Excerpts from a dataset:
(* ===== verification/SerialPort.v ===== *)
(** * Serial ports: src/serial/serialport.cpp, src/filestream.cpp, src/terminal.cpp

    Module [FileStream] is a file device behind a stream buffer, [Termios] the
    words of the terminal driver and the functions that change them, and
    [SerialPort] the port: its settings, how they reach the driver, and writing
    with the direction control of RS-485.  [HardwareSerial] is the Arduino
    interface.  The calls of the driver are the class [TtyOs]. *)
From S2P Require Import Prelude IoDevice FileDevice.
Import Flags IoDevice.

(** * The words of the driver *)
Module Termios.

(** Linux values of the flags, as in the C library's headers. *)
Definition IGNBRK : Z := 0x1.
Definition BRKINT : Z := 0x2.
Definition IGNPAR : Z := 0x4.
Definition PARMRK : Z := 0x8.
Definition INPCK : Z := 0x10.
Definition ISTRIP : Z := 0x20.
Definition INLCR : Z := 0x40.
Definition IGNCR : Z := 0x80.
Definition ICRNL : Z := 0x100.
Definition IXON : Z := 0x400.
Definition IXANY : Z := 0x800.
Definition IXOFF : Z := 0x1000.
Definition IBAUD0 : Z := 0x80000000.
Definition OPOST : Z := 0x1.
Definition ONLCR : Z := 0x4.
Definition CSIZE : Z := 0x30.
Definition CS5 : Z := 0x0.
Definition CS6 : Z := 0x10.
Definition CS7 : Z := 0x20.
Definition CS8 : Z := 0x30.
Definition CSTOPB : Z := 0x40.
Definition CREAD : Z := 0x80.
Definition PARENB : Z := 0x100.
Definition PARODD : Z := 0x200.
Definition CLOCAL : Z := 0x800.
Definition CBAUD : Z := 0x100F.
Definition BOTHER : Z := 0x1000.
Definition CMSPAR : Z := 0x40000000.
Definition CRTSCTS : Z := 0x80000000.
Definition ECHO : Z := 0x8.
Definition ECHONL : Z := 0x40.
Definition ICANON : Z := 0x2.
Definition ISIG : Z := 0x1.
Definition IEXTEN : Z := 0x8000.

* * *

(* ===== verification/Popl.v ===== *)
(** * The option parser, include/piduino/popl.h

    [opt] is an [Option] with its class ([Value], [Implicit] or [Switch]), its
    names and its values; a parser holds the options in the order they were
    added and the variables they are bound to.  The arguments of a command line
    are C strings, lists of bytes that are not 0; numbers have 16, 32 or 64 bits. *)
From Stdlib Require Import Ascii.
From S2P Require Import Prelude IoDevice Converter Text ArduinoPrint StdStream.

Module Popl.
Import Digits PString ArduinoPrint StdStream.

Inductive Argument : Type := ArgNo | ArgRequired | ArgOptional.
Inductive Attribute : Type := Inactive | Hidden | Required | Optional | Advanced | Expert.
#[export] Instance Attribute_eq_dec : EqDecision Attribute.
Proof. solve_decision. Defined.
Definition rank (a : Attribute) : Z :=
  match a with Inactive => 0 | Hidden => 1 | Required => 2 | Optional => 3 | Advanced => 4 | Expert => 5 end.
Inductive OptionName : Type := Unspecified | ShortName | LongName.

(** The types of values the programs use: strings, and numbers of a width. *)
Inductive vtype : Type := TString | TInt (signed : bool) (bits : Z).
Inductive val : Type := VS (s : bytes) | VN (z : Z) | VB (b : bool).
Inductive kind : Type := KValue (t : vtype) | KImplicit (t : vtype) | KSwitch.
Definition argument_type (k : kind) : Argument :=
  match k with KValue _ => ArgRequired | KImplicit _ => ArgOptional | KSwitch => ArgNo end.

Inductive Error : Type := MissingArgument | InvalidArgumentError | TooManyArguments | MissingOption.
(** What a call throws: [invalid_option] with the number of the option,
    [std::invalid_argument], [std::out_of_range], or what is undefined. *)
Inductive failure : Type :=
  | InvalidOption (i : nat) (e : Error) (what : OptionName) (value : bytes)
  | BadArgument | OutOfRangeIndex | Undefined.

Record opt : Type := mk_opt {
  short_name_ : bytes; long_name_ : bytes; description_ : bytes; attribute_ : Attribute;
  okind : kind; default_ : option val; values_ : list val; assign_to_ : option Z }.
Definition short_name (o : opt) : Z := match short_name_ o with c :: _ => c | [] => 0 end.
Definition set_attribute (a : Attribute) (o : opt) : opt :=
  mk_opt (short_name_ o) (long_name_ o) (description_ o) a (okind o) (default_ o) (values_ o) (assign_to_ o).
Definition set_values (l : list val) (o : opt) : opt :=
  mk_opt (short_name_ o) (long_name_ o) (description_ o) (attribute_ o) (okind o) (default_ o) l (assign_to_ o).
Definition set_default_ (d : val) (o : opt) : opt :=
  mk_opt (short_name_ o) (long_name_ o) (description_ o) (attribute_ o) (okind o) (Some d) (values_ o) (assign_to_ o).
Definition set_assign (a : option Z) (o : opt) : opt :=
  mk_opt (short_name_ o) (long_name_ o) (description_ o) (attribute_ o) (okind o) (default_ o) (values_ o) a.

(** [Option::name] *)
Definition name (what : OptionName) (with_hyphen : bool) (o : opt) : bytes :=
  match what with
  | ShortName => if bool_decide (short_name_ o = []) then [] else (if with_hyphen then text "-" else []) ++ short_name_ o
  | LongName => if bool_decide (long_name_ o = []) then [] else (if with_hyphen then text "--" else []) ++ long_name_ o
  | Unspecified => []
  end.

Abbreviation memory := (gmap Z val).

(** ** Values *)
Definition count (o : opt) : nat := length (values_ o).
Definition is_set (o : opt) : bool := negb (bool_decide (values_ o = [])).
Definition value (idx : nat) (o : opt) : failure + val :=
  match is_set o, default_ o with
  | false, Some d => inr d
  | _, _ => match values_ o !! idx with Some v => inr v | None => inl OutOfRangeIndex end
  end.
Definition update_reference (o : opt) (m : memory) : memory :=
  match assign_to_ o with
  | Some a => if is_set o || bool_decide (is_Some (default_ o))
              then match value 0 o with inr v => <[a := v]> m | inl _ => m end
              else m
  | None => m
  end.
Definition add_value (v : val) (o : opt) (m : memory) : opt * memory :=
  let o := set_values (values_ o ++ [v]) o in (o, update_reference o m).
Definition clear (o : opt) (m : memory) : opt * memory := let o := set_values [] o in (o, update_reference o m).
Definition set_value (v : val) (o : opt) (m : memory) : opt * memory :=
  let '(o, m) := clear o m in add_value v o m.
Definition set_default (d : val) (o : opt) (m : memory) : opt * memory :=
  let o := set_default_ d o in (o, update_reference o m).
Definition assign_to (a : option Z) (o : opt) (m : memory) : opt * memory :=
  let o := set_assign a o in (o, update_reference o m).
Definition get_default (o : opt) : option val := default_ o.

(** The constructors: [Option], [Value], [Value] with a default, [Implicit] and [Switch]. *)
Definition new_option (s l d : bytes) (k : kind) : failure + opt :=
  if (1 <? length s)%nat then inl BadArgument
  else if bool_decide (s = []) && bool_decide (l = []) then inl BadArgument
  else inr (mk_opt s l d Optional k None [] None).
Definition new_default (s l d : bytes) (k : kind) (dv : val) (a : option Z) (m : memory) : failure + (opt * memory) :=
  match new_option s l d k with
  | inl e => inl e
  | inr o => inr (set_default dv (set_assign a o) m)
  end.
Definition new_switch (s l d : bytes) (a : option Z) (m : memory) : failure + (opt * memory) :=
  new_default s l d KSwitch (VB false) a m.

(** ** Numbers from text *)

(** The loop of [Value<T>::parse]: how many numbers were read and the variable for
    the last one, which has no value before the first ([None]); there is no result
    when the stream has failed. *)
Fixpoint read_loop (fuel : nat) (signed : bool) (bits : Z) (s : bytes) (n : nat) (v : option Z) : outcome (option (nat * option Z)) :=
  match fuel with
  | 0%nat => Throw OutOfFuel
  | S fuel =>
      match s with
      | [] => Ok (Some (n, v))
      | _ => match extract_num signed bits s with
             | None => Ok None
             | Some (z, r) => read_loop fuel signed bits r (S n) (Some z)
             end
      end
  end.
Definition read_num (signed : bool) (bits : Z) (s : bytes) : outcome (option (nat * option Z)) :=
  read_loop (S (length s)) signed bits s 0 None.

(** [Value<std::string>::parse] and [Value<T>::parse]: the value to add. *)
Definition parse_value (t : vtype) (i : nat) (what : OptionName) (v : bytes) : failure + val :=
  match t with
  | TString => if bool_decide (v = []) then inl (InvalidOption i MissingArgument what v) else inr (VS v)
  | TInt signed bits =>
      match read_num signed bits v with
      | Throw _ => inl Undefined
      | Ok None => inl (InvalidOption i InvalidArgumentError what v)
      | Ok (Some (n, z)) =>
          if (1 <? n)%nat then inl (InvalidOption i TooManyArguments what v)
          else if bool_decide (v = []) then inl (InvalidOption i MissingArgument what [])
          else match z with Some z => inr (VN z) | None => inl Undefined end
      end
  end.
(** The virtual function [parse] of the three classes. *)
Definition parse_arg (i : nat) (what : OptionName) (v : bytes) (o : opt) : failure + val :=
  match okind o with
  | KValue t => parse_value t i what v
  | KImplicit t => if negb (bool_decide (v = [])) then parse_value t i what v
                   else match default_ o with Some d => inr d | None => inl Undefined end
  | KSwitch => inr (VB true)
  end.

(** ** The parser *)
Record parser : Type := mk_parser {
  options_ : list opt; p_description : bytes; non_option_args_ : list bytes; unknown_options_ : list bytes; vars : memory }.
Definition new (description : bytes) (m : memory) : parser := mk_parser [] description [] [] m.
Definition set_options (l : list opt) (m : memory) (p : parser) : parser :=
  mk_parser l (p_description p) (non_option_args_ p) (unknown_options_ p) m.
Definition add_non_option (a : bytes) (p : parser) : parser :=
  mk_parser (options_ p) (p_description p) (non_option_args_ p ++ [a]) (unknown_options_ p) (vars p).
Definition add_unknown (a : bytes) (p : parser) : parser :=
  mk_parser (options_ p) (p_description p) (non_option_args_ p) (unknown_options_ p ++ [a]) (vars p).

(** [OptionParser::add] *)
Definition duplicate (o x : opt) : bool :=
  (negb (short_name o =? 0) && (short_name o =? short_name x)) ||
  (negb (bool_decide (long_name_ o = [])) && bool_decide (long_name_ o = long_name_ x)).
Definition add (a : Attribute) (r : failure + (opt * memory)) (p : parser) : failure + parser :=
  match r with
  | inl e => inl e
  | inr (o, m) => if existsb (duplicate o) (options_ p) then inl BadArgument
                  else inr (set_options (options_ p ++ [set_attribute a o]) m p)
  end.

* * *

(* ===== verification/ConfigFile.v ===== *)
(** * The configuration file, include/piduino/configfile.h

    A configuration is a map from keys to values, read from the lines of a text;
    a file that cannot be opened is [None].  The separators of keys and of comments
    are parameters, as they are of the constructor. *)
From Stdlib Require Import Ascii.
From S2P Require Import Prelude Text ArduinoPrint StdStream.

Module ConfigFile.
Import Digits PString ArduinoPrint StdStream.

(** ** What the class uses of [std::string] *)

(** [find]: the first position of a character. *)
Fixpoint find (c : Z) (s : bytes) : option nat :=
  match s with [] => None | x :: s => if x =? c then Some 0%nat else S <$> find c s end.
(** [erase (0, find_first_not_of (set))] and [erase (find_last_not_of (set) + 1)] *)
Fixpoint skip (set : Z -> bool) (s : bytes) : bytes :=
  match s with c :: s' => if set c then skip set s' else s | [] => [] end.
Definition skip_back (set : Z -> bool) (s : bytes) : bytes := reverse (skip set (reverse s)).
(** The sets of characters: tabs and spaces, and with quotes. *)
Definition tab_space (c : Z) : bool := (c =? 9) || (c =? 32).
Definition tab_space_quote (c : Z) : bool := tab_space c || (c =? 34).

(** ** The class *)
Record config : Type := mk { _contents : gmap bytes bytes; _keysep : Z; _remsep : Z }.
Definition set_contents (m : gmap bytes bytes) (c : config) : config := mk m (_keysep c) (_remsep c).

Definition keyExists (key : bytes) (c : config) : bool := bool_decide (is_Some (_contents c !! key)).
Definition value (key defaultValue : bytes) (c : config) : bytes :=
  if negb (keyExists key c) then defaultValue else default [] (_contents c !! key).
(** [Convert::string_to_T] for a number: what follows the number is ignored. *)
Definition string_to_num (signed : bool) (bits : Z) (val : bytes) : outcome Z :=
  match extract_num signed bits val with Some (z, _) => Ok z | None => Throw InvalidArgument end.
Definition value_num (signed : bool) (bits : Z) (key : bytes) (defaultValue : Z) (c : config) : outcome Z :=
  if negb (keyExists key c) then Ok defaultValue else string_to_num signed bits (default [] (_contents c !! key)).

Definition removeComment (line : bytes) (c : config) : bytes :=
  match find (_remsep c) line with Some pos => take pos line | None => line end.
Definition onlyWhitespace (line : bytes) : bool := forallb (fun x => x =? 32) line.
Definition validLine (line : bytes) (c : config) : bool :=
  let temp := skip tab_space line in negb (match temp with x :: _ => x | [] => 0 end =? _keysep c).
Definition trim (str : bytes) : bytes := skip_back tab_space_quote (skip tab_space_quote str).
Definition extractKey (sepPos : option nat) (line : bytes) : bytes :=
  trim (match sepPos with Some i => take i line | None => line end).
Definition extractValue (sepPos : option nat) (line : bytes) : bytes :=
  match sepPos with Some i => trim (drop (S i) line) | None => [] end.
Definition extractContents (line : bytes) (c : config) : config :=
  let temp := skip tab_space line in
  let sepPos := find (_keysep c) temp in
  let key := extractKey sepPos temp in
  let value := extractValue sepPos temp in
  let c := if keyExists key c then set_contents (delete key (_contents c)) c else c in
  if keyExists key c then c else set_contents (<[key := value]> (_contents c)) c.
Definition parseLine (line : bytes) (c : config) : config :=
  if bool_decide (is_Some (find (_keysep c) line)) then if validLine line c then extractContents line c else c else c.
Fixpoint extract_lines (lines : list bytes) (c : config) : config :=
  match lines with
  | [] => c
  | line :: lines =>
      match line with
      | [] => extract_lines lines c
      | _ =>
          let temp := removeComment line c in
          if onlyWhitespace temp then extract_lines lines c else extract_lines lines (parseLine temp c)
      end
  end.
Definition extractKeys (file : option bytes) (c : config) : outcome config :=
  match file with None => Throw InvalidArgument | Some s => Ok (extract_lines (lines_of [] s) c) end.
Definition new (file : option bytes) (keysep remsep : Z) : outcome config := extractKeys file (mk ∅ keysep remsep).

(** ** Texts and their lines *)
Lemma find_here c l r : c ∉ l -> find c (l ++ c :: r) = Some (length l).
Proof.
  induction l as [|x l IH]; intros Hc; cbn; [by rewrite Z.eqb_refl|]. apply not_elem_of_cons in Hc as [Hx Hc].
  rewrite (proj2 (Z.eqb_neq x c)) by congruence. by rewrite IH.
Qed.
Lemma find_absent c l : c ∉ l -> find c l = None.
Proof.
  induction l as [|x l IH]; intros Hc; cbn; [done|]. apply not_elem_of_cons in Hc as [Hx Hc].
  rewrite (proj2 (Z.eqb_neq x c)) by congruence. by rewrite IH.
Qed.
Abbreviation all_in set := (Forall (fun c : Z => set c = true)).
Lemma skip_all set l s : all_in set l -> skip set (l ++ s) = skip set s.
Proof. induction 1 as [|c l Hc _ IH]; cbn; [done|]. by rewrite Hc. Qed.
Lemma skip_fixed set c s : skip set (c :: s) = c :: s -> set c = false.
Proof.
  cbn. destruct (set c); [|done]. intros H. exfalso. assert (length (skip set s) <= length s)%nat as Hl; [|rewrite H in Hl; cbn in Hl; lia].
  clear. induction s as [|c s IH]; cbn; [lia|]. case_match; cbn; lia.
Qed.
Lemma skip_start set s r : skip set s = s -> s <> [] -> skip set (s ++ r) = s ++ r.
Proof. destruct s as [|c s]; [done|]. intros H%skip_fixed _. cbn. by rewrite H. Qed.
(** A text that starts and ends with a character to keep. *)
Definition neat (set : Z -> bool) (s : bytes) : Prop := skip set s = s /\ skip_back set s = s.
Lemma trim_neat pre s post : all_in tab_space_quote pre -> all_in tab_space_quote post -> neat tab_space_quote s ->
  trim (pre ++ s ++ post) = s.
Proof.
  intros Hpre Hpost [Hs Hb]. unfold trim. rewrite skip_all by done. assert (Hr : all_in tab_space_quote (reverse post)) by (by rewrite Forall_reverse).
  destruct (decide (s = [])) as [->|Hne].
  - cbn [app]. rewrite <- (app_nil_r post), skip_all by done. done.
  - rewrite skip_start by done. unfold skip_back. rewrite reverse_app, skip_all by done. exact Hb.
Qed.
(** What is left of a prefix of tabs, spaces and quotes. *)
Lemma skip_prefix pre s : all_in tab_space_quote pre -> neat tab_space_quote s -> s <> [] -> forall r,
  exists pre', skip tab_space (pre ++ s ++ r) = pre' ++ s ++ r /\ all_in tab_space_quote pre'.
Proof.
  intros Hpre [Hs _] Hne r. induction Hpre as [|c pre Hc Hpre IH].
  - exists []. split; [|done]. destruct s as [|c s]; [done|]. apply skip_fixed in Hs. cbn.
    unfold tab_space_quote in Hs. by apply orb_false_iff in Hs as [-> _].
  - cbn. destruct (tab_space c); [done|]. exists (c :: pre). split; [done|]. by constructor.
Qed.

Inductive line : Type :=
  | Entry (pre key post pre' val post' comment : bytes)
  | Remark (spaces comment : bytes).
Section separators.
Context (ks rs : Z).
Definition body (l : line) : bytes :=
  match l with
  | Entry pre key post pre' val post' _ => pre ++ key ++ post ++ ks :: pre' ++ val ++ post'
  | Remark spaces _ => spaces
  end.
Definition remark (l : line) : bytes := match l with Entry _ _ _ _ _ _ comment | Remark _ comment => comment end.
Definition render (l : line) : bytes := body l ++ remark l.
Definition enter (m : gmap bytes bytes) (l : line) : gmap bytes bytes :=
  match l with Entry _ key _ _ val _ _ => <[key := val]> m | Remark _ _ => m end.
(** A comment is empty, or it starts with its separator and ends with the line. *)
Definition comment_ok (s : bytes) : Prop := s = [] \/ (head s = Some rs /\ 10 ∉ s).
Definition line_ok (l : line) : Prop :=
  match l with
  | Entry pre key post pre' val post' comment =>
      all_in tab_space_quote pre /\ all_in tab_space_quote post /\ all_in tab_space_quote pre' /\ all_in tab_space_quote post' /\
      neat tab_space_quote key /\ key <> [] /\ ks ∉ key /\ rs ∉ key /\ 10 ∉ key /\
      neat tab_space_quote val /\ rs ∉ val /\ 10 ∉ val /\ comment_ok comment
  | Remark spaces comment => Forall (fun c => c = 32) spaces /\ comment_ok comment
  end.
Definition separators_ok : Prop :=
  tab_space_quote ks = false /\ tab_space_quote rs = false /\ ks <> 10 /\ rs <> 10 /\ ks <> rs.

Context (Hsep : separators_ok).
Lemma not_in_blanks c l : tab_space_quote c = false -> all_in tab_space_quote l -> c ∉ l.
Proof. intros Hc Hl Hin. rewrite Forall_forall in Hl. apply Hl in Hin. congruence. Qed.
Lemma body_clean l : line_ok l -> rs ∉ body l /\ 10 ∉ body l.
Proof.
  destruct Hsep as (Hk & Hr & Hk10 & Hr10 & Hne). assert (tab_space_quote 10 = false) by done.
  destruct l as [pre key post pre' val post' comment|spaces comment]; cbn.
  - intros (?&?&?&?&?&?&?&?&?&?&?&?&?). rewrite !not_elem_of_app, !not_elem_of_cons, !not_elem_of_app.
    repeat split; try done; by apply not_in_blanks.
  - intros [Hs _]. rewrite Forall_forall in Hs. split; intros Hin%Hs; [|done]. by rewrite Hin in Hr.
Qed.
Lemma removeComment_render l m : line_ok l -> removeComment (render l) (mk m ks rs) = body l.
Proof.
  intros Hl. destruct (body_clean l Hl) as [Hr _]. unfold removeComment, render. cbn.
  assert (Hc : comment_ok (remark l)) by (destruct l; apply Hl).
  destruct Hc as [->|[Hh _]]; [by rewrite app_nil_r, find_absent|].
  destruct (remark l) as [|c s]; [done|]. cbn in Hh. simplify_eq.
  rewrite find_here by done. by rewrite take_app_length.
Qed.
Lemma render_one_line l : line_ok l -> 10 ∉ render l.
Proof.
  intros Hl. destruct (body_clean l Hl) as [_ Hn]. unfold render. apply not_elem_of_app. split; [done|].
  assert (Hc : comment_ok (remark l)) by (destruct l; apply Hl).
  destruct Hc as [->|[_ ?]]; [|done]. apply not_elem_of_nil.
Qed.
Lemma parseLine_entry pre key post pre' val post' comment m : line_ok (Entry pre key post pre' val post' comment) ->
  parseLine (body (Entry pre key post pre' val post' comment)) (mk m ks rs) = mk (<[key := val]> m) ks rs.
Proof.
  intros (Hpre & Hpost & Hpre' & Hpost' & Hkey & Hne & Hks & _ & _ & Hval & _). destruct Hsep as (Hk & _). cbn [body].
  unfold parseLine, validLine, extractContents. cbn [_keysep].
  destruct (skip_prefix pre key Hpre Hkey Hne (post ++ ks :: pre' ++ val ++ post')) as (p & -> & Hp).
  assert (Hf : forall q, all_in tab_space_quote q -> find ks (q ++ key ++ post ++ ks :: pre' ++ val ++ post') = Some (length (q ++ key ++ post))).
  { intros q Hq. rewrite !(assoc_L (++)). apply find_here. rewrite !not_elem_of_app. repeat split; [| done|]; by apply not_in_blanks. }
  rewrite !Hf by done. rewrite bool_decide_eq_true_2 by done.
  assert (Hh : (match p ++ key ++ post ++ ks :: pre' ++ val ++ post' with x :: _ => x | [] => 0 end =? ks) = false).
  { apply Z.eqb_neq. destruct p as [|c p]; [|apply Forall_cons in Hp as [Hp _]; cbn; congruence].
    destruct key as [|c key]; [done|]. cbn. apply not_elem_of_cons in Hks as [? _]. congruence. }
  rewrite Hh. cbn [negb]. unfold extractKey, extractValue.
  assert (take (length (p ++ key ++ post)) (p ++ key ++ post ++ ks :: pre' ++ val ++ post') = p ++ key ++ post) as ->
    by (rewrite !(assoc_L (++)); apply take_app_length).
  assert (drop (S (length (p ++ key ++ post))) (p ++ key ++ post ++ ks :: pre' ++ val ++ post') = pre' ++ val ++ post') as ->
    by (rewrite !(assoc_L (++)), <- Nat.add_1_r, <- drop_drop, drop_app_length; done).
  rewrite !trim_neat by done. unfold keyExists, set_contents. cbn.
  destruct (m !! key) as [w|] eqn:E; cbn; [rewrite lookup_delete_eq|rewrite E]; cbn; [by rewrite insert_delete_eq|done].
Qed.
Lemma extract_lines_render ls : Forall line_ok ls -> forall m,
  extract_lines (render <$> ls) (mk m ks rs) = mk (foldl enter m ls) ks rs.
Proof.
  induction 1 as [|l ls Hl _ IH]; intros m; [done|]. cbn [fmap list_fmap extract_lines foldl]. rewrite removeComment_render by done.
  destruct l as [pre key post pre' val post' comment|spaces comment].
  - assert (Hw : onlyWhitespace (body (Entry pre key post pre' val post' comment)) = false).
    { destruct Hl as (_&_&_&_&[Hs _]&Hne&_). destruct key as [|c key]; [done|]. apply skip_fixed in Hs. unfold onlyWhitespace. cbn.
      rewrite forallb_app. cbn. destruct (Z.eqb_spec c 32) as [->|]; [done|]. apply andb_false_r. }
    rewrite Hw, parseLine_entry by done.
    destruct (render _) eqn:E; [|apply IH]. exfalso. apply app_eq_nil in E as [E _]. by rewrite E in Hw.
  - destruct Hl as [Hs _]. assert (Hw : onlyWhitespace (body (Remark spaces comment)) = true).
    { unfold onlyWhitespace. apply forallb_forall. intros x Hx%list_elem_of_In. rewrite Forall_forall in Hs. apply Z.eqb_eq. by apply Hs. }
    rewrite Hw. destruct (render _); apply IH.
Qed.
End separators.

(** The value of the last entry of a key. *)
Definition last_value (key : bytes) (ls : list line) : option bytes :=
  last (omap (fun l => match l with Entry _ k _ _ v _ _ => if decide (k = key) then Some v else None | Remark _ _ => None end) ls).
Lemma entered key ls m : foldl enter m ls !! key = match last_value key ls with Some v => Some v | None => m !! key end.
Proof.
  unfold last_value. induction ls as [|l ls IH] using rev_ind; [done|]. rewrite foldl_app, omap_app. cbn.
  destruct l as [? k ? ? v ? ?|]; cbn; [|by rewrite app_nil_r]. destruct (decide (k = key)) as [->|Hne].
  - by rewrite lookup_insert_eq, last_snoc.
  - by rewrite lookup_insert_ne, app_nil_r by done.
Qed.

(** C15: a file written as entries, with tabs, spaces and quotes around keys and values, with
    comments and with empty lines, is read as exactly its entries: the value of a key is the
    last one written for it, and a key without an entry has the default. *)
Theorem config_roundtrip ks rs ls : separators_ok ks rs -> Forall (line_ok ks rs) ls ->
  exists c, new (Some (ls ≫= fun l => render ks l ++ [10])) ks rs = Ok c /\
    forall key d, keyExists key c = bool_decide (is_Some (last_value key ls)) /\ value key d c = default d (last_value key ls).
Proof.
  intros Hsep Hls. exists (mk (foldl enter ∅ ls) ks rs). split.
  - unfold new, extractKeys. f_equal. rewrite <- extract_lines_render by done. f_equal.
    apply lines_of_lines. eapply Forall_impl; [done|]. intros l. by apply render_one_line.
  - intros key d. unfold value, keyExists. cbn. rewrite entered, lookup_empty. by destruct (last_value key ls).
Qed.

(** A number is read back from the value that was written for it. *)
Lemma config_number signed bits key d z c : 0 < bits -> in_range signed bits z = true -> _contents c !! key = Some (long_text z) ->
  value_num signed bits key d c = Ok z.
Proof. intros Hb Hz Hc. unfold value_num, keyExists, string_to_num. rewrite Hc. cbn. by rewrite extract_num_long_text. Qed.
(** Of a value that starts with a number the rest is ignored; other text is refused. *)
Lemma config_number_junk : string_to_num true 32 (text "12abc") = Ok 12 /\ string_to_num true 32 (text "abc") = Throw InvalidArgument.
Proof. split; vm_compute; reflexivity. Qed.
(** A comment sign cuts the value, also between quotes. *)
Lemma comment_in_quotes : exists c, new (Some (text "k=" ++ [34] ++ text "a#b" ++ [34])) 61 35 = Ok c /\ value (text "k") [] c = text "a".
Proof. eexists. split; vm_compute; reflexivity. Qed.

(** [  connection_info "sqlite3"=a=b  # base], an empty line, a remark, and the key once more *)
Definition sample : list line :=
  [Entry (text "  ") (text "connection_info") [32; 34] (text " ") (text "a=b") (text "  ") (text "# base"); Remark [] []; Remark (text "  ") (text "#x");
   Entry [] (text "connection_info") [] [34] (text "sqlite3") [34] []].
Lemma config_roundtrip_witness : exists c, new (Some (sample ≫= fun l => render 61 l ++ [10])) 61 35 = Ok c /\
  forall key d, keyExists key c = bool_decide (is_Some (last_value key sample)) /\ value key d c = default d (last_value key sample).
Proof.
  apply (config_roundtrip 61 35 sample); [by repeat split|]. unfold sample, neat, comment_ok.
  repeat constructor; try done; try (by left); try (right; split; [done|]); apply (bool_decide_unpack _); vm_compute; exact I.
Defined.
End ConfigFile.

Instructions to follow: Will you return exactly the lines above from the one with "(* ===== verification/SerialPort.v ===== *)" down to the one with "Definition BRKINT : Z := 0x2.", counting both as part of the range?

Your response:
(* ===== verification/SerialPort.v ===== *)
(** * Serial ports: src/serial/serialport.cpp, src/filestream.cpp, src/terminal.cpp

    Module [FileStream] is a file device behind a stream buffer, [Termios] the
    words of the terminal driver and the functions that change them, and
    [SerialPort] the port: its settings, how they reach the driver, and writing
    with the direction control of RS-485.  [HardwareSerial] is the Arduino
    interface.  The calls of the driver are the class [TtyOs]. *)
From S2P Require Import Prelude IoDevice FileDevice.
Import Flags IoDevice.

(** * The words of the driver *)
Module Termios.

(** Linux values of the flags, as in the C library's headers. *)
Definition IGNBRK : Z := 0x1.
Definition BRKINT : Z := 0x2.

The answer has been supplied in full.